[What the task asks]
Reproduce exactly the lines from the top of the records below through the line holding "(forall t d".

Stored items
(* ===== verification/WarningQueue.v ===== *)
(** * The warning queue (package warnings, queue.go)

    Collection and rate limiting of log warnings: normalisation of messages
    into dedup keys, the buckets that suppress repeats, quiet mode, draining
    with summaries, and the removal of a component's warnings.  The queue's
    mutex makes each operation one step; the clock is an argument. *)
From S2P Require Import Prelude GoStrings GoNum.
From stdpp Require Import fin_maps.
Local Open Scope Z_scope.
Local Open Scope gostr_scope.

(** ** Normalisation *)

Definition is_digit (c : ascii) : bool := byte_in "0"%char "9"%char c.
Definition is_hex (c : ascii) : bool :=
  is_digit c || byte_in "a"%char "f"%char c || byte_in "A"%char "F"%char c.

(** The text behind the longest run of bytes in a class, and the run's length. *)
Fixpoint skip_class (p : ascii -> bool) (s : gostr) : nat * gostr :=
  match s with
  | c :: s' => if p c then let '(n, r) := skip_class p s' in (S n, r) else (0%nat, s)
  | [] => (0%nat, [])
  end.

(** A match at the start of the text, as what is left behind it.  [reHex] and
    [reDigits] take the whole run, which must be long enough. *)
Definition match_run (p : ascii -> bool) (min : nat) (s : gostr) : option gostr :=
  let '(n, r) := skip_class p s in if (min <=? n)%nat then Some r else None.

(** [\d{1,3}] with something other than a digit to follow: the whole run. *)
Definition match_group (s : gostr) : option gostr :=
  let '(n, r) := skip_class is_digit s in
  if (1 <=? n)%nat && (n <=? 3)%nat then Some r else None.
(** Suppression is exact under every interleaving: the counter of a queue
    is the number of deliveries that have silenced it and not yet released it.
    So while a delivery runs, a warning logged to its own queue or to a peer is
    discarded and cannot feed the dispatcher that reports it; and when no call
    is running every queue accepts warnings again. *)
Theorem suppression_exact (u : gostr -> gostr) (es : list event) (s0 s : Sys) :
  fresh s0 -> run u es s0 = Some s ->
  (forall q qu, store s !! q = Some qu -> suppressed qu = wrap32 (holds s q))
  /\ (forall t d x ws q now lvl comp msg s',
        threads s !! t = Some (d, AtDeliver ws) -> dispatchers s !! d = Some x ->
        q ∈ targets (cfg x) -> holds s q < 2 ^ 31 ->
        step u (EPush q now lvl comp msg) s = Some s' -> s' = s)
  /\ (threads s = ∅ -> forall q qu, store s !! q = Some qu -> suppressed qu = 0).
Proof.
  intros H0 H. apply fresh_consistent in H0. pose proof (consistent_run _ _ _ _ H0 H) as [He Hs Hc].
  split_and!.
  - exact He.
  - intros t d x ws q now lvl comp msg s' Ht Hx Hq Hb Hp. cbn in Hp. simplify_eq.
    destruct s as [ds st sv th dr se]. unfold set_store. cbn. f_equal. cbn in *.
    apply map_eq. intros q1. destruct (decide (q = q1)) as [<-|Hne]; [|by rewrite lookup_alter_ne].
    rewrite lookup_alter_eq. destruct (st !! q) as [qu|] eqn:Eq; [|done]. cbn. f_equal.
    assert (0 < suppressed qu) as Hpos.
    { rewrite (He q qu Eq). assert (0 < holds (MkSys ds st sv th dr se) q) as Hh; [|rewrite wrap32_id; lia].
      apply occ_pos. eapply map_bag_elem; [exact Ht|]. unfold holding, cfgs. cbn.
      by rewrite lookup_fmap, Hx. }
    unfold Push. by rewrite (proj2 (Z.ltb_lt _ _) Hpos).
  - intros Ht q qu Hq. rewrite (He q qu Hq). unfold holds. by rewrite Ht, map_bag_empty.
Qed.

(** C31: Nothing drained is lost or delivered twice, under every interleaving:
    what was ever drained is exactly what has been handed to the dispatch
    function, once each, and what the running calls still carry; and each text
    handed over is the list of its warnings, formatted by its dispatcher. *)
Theorem drained_conserved (u : gostr -> gostr) (es : list event) (s0 s : Sys) :
  fresh s0 -> run u es s0 = Some s ->
  drained s ≡ₚ map_bag hand (threads s) ++ (sent s).*2
  /\ (threads s = ∅ -> drained s ≡ₚ (sent s).*2)
  /\ Forall (fun tw => exists d c, cfgs s !! d = Some c /\ tw.1 = dispatch_text c tw.2) (sent s).
Proof.
  intros H0 H. apply fresh_consistent in H0. destruct (cons_log s (consistent_run _ _ _ _ H0 H)) as [Hd Hf].
  split_and!; [done| |done]. intros Ht. by rewrite Hd, Ht, map_bag_empty.
Qed.

(** ** The handlers are the small steps run without interference *)

Definition own_event (t : nat) (e : event) : Prop :=
  match e with EStart t' _ _ _ _ => t' = t | _ => thread_of e = Some t end.

(** The stages of one call as steps of thread [t]. *)
Definition call_steps (t d : nat) (k : kind) (now : Time) (a : Answers) (saves : bool) (s : State) : list event :=
  if negb (gate k now a (queues s) (disp s)) then [EStart t d k now a]
  else if negb (clear_to_go k now a (disp s)) then [EStart t d k now a; ECheck t now a]
  else match (fire k now a saves s).1 with
       | None => [EStart t d k now a; ECheck t now a; EDrain t now]
       | Some _ => [EStart t d k now a; ECheck t now a; EDrain t now; EMark t now]
                   ++ replicate (length (targets (cfg (disp s)))) (ESuppress t) ++ [ESave t saves]
       end.

Definition finish_steps (t : nat) (x : Dispatcher) : list event :=
  EReturn t :: replicate (length (targets (cfg x))) (EUnsuppress t) ++ [EClear t].

(** The part of the system one call works on. *)
Definition view (d : nat) (x : Dispatcher) (s : Sys) : State := MkState x (store s) (saved s !! d).

Lemma own_call_steps t d k now a saves s : Forall (own_event t) (call_steps t d k now a saves s).
Proof.
  unfold call_steps. repeat case_match; repeat constructor.
  apply Forall_app. split; [by apply Forall_replicate|by repeat constructor].
Qed.

Lemma own_finish_steps t x : Forall (own_event t) (finish_steps t x).
Proof.
  constructor; [done|]. apply Forall_app. split; [by apply Forall_replicate|by repeat constructor].
Qed.

Lemma run_app u es es' s : run u (es ++ es') s = s' ← run u es s; run u es' s'.
Proof.
  revert s. induction es as [|e es IH]; intros s; cbn [app run]; [done|].
  destruct (step u e s); cbn; [apply IH|done].
Qed.

(** The next step of a thread, as a rewriting rule. *)
Lemma run_own u e es t d p x s s' :
  thread_of e = Some t -> threads s !! t = Some (d, p) -> dispatchers s !! d = Some x ->
  thread_step e t d x p s = Some s' -> run u (e :: es) s = run u es s'.
Proof.
  intros He Ht Hx H. cbn [run].
  assert (step u e s = thread_step e t d x p s) as ->; [|by rewrite H].
  unfold step. destruct e; try done; cbn in He; simplify_eq; cbn; rewrite Ht; cbn; by rewrite Hx.
Qed.

Lemma run_suppress u t d x ws at_ rest : forall done s,
  threads s !! t = Some (d, AtSuppress ws at_ done rest) -> dispatchers s !! d = Some x ->
  run u (replicate (length rest) (ESuppress t)) s
  = Some (MkSys (dispatchers s) (suppress_all rest (store s)) (saved s)
            (<[t := (d, AtSuppress ws at_ (reverse rest ++ done) [])]> (threads s)) (drained s) (sent s)).
Proof.
  induction rest as [|q rest IH]; intros done s Ht Hx; cbn [length replicate run].
  - cbn. rewrite insert_id by done. by destruct s.
  - assert (reverse (q :: rest) ++ done = reverse rest ++ q :: done) as -> by (by rewrite reverse_cons, <- app_assoc).
    unfold step. cbn. rewrite Ht. cbn. rewrite Hx. cbn. rewrite (IH (q :: done)); cbn;
      [|by rewrite lookup_insert_eq|done].
    by rewrite insert_insert_eq.
Qed.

[Worked solution]
(* ===== verification/WarningQueue.v ===== *)
(** * The warning queue (package warnings, queue.go)

    Collection and rate limiting of log warnings: normalisation of messages
    into dedup keys, the buckets that suppress repeats, quiet mode, draining
    with summaries, and the removal of a component's warnings.  The queue's
    mutex makes each operation one step; the clock is an argument. *)
From S2P Require Import Prelude GoStrings GoNum.
From stdpp Require Import fin_maps.
Local Open Scope Z_scope.
Local Open Scope gostr_scope.

(** ** Normalisation *)

Definition is_digit (c : ascii) : bool := byte_in "0"%char "9"%char c.
Definition is_hex (c : ascii) : bool :=
  is_digit c || byte_in "a"%char "f"%char c || byte_in "A"%char "F"%char c.

(** The text behind the longest run of bytes in a class, and the run's length. *)
Fixpoint skip_class (p : ascii -> bool) (s : gostr) : nat * gostr :=
  match s with
  | c :: s' => if p c then let '(n, r) := skip_class p s' in (S n, r) else (0%nat, s)
  | [] => (0%nat, [])
  end.

(** A match at the start of the text, as what is left behind it.  [reHex] and
    [reDigits] take the whole run, which must be long enough. *)
Definition match_run (p : ascii -> bool) (min : nat) (s : gostr) : option gostr :=
  let '(n, r) := skip_class p s in if (min <=? n)%nat then Some r else None.

(** [\d{1,3}] with something other than a digit to follow: the whole run. *)
Definition match_group (s : gostr) : option gostr :=
  let '(n, r) := skip_class is_digit s in
  if (1 <=? n)%nat && (n <=? 3)%nat then Some r else None.
(** Suppression is exact under every interleaving: the counter of a queue
    is the number of deliveries that have silenced it and not yet released it.
    So while a delivery runs, a warning logged to its own queue or to a peer is
    discarded and cannot feed the dispatcher that reports it; and when no call
    is running every queue accepts warnings again. *)
Theorem suppression_exact (u : gostr -> gostr) (es : list event) (s0 s : Sys) :
  fresh s0 -> run u es s0 = Some s ->
  (forall q qu, store s !! q = Some qu -> suppressed qu = wrap32 (holds s q))
  /\ (forall t d x ws q now lvl comp msg s',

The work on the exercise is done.